• [What you are asked to do]: Each line of the material holding the word "when" must be identified and copied.

• • •

(* ===== verification/EventLoop.v ===== *)
(** * The scheduler loop

    Models the parts of [src/python/sglang/srt/managers/scheduler.py] around the batches:
    [_abort_on_waiting_timeout], [_abort_on_running_timeout], the merge of the last prefill batch and
    the decode arm of [get_next_batch_to_run], [run_batch], [process_batch_result], the iterations of
    [event_loop_normal] that decode and those that run a new prefill batch, [abort_request],
    [pause_generation] and [continue_generation].

    The model worker is an argument: a function from the batch to the sampled tokens.  The clock is an
    argument of each iteration.  Off in the model, besides what DecodeBatch and ResultProc leave out:
    diffusion models, pipeline parallelism, prefill-only batches, data-parallel attention. *)

From S2P Require Import Prelude AllocKernels Allocator RadixKey RadixTree ReqPool ReqCache CacheAlloc PyFloat DecodeBatch.
From S2P Require Import ExtendBatch Sampling Finish ResultProc.

(** ** Timeouts *)

(** [_abort_on_running_timeout]; [forward_entry_time] is by the identity of the request. *)
Definition abort_on_running_timeout (timeout now : Z) (forward_entry_time : nat → Z) (b : RunningBatch) : RunningBatch :=
  if bool_decide (timeout ≤ 0) then b
  else if bool_decide (length (rb_reqs b) = 0%nat) then b
  else
    let deadline := now - timeout in
    set_rb_reqs (map (λ r,
      let t := forward_entry_time (dr_id r) in
      if negb (dr_finished r) && bool_decide (0 < t < deadline) then set_dr_to_finish true r else r) (rb_reqs b)) b.

(** [_abort_on_waiting_timeout]: the queue and the requests a message was sent for. *)
Definition abort_on_waiting_timeout (timeout now : Z) (queue : list DReq) : list DReq * list DReq :=
  if bool_decide (timeout ≤ 0) then (queue, [])
  else
    let late r := bool_decide (0 < dr_wait_queue_entry_time r < now - timeout) in
    let deleted := List.filter late queue in
    (List.filter (λ r, bool_decide (dr_id r ∉ map dr_id deleted)) queue, deleted).

(** ** Merging the last batch *)

(** A batch that ran, with its forward mode and the request it chunked. *)
Record LastBatch := mkLastBatch {
  lb_batch : RunningBatch;
  lb_is_extend : bool;
  lb_chunked_req : option nat
}.

(** The merge of [get_next_batch_to_run]; [chunked_req] is the chunked request of the scheduler. *)
Definition merge_last_batch (chunked_req : option nat) (last : option LastBatch) (running : RunningBatch) : res RunningBatch :=
  match last with
  | Some l =>
      if lb_is_extend l then
        let excluded := option_list chunked_req ++ option_list (lb_chunked_req l) in
        let last_bs := length (rb_reqs (lb_batch l)) in
        b ← filter_batch (lb_batch l) excluded None;
        let running := if bool_decide (length (rb_reqs b) < last_bs)%nat then set_rb_batch_is_full false running else running in
        if bool_decide (length (rb_reqs b) = 0%nat) then Ok running
        else if bool_decide (length (rb_reqs running) = 0%nat) then Ok b
        else merge_batch running b
      else Ok running
  | None => Ok running
  end.

Section loop.
Context {G : Type} (accept_token : G → Z → option G) (is_terminated : G → bool) (re_search : text → text → bool).
Context (monotonic : nat → Z) (sa : ServerArgs) (sp : SpecArgs) (qc : QueueConfig) (oc : OutConfig).
Context `{Heapq} {F : Type} `{PyNum F}.
Context (model_worker : RunningBatch → list Z).

(** ** Pausing *)

Inductive PauseMode := pause_abort | pause_retract | pause_in_place.

Record PauseState := mkPauseState {
  pa_engine_paused : bool;
  pa_running : RunningBatch;
  pa_last : option LastBatch;
  pa_chunked_req : option nat;
  pa_sched : DecodeScheduler F
}.

(** [pause_generation] without overlap. *)
Definition pause_generation (mode : PauseMode) (now : nat → Z) (s : PauseState) : res PauseState :=
  match mode with
  | pause_in_place => Ok (mkPauseState true (pa_running s) (pa_last s) (pa_chunked_req s) (pa_sched s))
  | _ =>
      running ←
        match pa_last s with
        | Some l =>
            if lb_is_extend l then
              b ← filter_batch (lb_batch l) [] None;
              if bool_decide (length (rb_reqs b) = 0%nat) then Ok (pa_running s)
              else if bool_decide (length (rb_reqs (pa_running s)) = 0%nat) then Ok b
              else merge_batch (pa_running s) b
            else Ok (pa_running s)
        | None => Ok (pa_running s)
        end;
      match mode with
      | pause_retract =>
          if bool_decide (length (rb_reqs running) = 0%nat) then
            Ok (mkPauseState true running None (pa_chunked_req s) (pa_sched s))
          else
            running ← filter_batch running [] None;
            let d := pa_sched s in
            '(running, d) ←
              (if bool_decide (length (rb_reqs running) = 0%nat) then Ok (running, d)
               else
                 '(retracted, running, m) ← retract_all monotonic sa running (ds_mem d);
                 '(queue, refused) ← requeue qc now (ds_waiting_queue d) retracted;
                 Ok (running, mkDecodeScheduler queue (ds_new_token_ratio d) (ds_new_token_ratio_decay d)
                                (ds_min_new_token_ratio d) (ds_num_retracted_reqs d) (ds_sent_aborts d ++ refused) m));
            Ok (mkPauseState true (set_rb_batch_is_full false running) None None d)
      | _ => Ok (mkPauseState true running None (pa_chunked_req s) (pa_sched s))
      end
  end.

Definition continue_generation (s : PauseState) : PauseState :=
  mkPauseState false (pa_running s) (pa_last s) (pa_chunked_req s) (pa_sched s).

(** ** One iteration *)

Record LoopState := mkLoopState {
  ls_batch : RunningBatch;                   (* running_batch *)
  ls_last : option LastBatch;                (* last_batch, when that is a prefill batch *)
  ls_sched : DecodeScheduler F;
  ls_gen : gmap nat (GenState G);
  ls_messages : list (list StreamMsg);
  ls_num_generated_tokens : Z;
  ls_forward_ct_decode : Z
}.

(** What the loop reads from its environment in an iteration. *)
Record LoopEnv := mkLoopEnv {
  en_test_retract : bool;
  en_now : nat → Z;
  en_perf_counter : Z;
  en_uninit : list Z
}.

Context (waiting_timeout running_timeout : Z) (forward_entry_time : nat → Z).

Definition with_queue (queue aborted : list DReq) (d : DecodeScheduler F) : DecodeScheduler F :=
  mkDecodeScheduler queue (ds_new_token_ratio d) (ds_new_token_ratio_decay d) (ds_min_new_token_ratio d)
    (ds_num_retracted_reqs d) (ds_sent_aborts d ++ aborted) (ds_mem d).

(** How [get_next_batch_to_run] begins: timeouts, then the last prefill batch joins the running one.  A
    prefill batch that follows has no chunked request. *)
Definition begin_iteration (env : LoopEnv) (s : LoopState) : res LoopState :=
  let d := ls_sched s in
  let '(queue, aborted) := abort_on_waiting_timeout waiting_timeout (en_perf_counter env) (ds_waiting_queue d) in
  let b := abort_on_running_timeout running_timeout (en_perf_counter env) forward_entry_time (ls_batch s) in
  b ← merge_last_batch None (ls_last s) b;
  Ok (mkLoopState b None (with_queue queue aborted d) (ls_gen s) (ls_messages s) (ls_num_generated_tokens s) (ls_forward_ct_decode s)).

(** [get_next_batch_to_run] when no prefill batch can be built: the batch to run is the new running
    batch, if that is not empty.  The last component is the state after [begin_iteration]. *)
Definition get_next_batch_to_run (env : LoopEnv) (s : LoopState) : res (RunningBatch * DecodeScheduler F * LoopState) :=
  s ← begin_iteration env s;
  let b := ls_batch s in
  if bool_decide (length (rb_reqs b) = 0%nat) then Ok (b, ls_sched s, s)
  else
    '(b, d) ← update_running_batch monotonic sa sp qc (en_test_retract env) (en_now env) (en_uninit env) b (ls_sched s);
    Ok (b, d, s).

(** [run_batch] without overlap: the batch keeps the sampled tokens for its next step. *)
Definition run_batch (b : RunningBatch) : list Z * RunningBatch :=
  let next_token_ids := model_worker b in
  (next_token_ids,
   mkRunningBatch (rb_reqs b) (rb_req_pool_indices b) (rb_seq_lens b) (rb_orig_seq_lens b) (rb_seq_lens_sum b)
     (rb_input_ids b) (Some next_token_ids) (rb_out_cache_loc b) (rb_return_logprob b)
     (rb_top_logprobs_nums b) (rb_token_ids_logprobs b) (rb_has_stream b) (rb_has_grammar b) (rb_batch_is_full b)).

Definition event_loop_step (env : LoopEnv) (s : LoopState) : res LoopState :=
  '(b, d, s) ← get_next_batch_to_run env s;
  if bool_decide (length (rb_reqs b) = 0%nat) then
    Ok (mkLoopState b None d (ls_gen s) (ls_messages s) (ls_num_generated_tokens s) (ls_forward_ct_decode s))
  else
    let '(tokens, b) := run_batch b in
    '(reqs, o) ← process_batch_result_decode accept_token is_terminated re_search monotonic sa oc (rb_reqs b) tokens
                   (mkOutState (ls_gen s) (ds_waiting_queue d) (ds_sent_aborts d) (ls_messages s)
                      (ls_num_generated_tokens s) (ls_forward_ct_decode s) (ds_mem d));
    Ok (mkLoopState (set_rb_reqs reqs b) None
          (mkDecodeScheduler (os_queue o) (ds_new_token_ratio d) (ds_new_token_ratio_decay d) (ds_min_new_token_ratio d)
             (ds_num_retracted_reqs d) (os_sent_aborts o) (os_mem o))
          (os_gen o) (os_messages o) (os_num_generated_tokens o) (os_forward_ct_decode o)).

Fixpoint event_loop (envs : list LoopEnv) (s : LoopState) : res LoopState :=
  match envs with
  | [] => Ok s
  | env :: envs' => s ← event_loop_step env s; event_loop envs' s
  end.

(** ** A prefill iteration *)

(** The iteration for a new prefill batch of the admitted requests [reqs], without a chunked request
    and without mixing: [s] is the state after [begin_iteration] and the admission, with which the requests
    left the waiting queue. *)
Definition extend_iteration (attention_backend : string) (vocab_size : Z) (uninit : list Z) (reqs : list DReq)
    (s : LoopState) (infos : gmap nat ExtendInfo) : res (LoopState * gmap nat ExtendInfo) :=
  let d := ls_sched s in
  '(b, _, infos, m) ← prepare_for_extend attention_backend vocab_size uninit reqs infos (ds_mem d);
  let '(tokens, b) := run_batch b in
  '(reqs, running, o) ←
    process_batch_result_prefill accept_token is_terminated re_search monotonic sa oc (rb_reqs b) (rb_reqs (ls_batch s)) None tokens
      (mkOutState (ls_gen s) (ds_waiting_queue d) (ds_sent_aborts d) (ls_messages s)
         (ls_num_generated_tokens s) (ls_forward_ct_decode s) m);
  Ok (mkLoopState (set_rb_reqs running (ls_batch s)) (Some (mkLastBatch (set_rb_reqs reqs b) true None))
        (mkDecodeScheduler (os_queue o) (ds_new_token_ratio d) (ds_new_token_ratio_decay d) (ds_min_new_token_ratio d)
           (ds_num_retracted_reqs d) (os_sent_aborts o) (os_mem o))
        (os_gen o) (os_messages o) (os_num_generated_tokens o) (os_forward_ct_decode o), infos).

(** ** An abort message between two iterations *)

(** [abort_request] of the scheduler: [running] of ResultProc are the requests of the running batch and of the
    current batch, which between two iterations is the last one. *)
Definition handle_abort (m : AbortReq) (s : LoopState) : LoopState :=
  let b := ls_batch s in
  let last_reqs := from_option (λ l, rb_reqs (lb_batch l)) [] (ls_last s) in
  let '(queue, sent, reqs) := abort_request m (ds_waiting_queue (ls_sched s)) (rb_reqs b ++ last_reqs) in
  let n := length (rb_reqs b) in
  mkLoopState (set_rb_reqs (take n reqs) b)
    ((λ l, mkLastBatch (set_rb_reqs (drop n reqs) (lb_batch l)) (lb_is_extend l) (lb_chunked_req l)) <$> ls_last s)
    (with_queue queue sent (ls_sched s)) (ls_gen s) (ls_messages s) (ls_num_generated_tokens s) (ls_forward_ct_decode s).

End loop.
Arguments PauseState F : clear implicits.
Arguments LoopState G F : clear implicits.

• • •

• [Result of this exercise]:
  ls_last : option LastBatch;                (* last_batch, when that is a prefill batch *)
(** [get_next_batch_to_run] when no prefill batch can be built: the batch to run is the new running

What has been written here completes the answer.